═══ Source records

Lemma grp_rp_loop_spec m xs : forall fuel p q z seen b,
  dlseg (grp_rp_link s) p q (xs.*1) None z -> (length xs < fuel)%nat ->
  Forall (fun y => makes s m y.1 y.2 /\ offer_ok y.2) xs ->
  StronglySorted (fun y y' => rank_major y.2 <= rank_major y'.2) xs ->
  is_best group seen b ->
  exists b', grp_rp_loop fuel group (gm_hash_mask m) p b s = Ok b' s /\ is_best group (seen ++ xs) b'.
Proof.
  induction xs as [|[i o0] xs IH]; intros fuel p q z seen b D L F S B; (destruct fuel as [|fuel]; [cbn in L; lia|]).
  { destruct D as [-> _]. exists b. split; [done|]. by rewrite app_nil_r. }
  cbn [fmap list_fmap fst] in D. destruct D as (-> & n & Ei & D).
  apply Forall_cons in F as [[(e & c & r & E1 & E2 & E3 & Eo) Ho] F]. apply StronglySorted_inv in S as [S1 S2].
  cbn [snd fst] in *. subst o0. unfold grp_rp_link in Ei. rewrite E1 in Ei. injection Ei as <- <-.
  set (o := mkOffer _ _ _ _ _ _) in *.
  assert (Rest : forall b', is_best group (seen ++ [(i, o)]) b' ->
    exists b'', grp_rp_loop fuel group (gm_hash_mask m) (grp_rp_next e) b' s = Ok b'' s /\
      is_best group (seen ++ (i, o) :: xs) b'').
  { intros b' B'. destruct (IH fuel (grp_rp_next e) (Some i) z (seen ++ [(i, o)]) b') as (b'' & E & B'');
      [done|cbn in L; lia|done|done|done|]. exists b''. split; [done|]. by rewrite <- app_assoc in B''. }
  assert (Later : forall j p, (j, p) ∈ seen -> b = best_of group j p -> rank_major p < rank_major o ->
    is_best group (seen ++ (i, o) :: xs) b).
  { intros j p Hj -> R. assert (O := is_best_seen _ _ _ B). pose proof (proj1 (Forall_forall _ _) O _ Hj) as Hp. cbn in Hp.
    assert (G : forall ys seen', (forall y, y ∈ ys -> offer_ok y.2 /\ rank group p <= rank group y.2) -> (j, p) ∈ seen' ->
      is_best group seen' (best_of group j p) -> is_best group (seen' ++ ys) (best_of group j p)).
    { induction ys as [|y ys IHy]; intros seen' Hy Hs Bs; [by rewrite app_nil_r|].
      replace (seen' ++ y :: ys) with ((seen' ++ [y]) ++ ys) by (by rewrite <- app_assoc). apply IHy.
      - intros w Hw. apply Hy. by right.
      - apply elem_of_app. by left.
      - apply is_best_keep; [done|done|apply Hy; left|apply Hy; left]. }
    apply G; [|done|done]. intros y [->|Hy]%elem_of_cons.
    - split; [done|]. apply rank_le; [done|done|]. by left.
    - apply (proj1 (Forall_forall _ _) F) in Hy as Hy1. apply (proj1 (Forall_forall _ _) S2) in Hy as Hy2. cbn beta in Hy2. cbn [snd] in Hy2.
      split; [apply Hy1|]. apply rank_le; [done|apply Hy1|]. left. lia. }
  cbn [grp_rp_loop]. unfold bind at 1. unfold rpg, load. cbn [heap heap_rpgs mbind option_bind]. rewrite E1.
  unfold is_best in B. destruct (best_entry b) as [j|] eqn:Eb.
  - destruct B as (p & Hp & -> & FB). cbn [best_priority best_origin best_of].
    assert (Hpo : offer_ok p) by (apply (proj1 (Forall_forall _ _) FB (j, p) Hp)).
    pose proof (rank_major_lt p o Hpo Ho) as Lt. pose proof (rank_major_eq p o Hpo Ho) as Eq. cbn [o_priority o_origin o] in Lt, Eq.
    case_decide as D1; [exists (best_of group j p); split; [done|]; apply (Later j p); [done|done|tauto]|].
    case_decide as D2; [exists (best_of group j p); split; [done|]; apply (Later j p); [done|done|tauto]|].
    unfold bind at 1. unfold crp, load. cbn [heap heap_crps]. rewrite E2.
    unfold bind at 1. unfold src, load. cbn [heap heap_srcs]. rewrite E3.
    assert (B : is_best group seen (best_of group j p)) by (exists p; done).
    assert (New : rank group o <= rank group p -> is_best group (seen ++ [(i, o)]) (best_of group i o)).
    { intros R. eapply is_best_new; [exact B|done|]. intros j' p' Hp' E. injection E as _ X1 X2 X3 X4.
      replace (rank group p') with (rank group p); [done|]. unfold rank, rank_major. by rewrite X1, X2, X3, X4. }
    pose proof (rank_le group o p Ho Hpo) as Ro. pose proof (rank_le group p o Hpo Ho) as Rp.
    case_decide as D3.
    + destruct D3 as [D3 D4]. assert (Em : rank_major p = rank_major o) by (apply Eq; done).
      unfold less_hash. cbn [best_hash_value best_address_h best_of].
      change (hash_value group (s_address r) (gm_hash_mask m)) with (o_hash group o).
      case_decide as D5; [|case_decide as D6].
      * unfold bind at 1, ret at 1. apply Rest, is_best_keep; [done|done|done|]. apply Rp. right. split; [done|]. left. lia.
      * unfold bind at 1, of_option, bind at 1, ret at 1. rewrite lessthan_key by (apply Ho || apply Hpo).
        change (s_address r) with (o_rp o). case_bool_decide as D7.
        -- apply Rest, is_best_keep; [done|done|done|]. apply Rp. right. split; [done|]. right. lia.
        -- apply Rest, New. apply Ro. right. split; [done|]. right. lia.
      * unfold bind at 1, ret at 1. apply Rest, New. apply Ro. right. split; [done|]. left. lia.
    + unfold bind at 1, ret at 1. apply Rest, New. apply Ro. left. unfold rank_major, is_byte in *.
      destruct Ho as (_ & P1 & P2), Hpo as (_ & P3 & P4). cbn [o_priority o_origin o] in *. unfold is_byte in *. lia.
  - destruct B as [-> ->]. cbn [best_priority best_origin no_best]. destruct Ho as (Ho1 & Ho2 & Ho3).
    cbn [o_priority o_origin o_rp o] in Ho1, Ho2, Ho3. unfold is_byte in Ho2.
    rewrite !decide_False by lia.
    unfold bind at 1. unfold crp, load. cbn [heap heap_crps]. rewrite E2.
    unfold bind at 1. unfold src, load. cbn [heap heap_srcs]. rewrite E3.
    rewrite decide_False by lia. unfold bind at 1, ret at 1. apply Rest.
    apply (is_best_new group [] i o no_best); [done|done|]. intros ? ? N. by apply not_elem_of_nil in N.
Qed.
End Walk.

══════

• **Problem description**: From the entries above, select each line containing the string "replace".

• **Exercise response**:
      replace (seen' ++ y :: ys) with ((seen' ++ [y]) ++ ys) by (by rewrite <- app_assoc). apply IHy.
      replace (rank group p') with (rank group p); [done|]. unfold rank, rank_major. by rewrite X1, X2, X3, X4. }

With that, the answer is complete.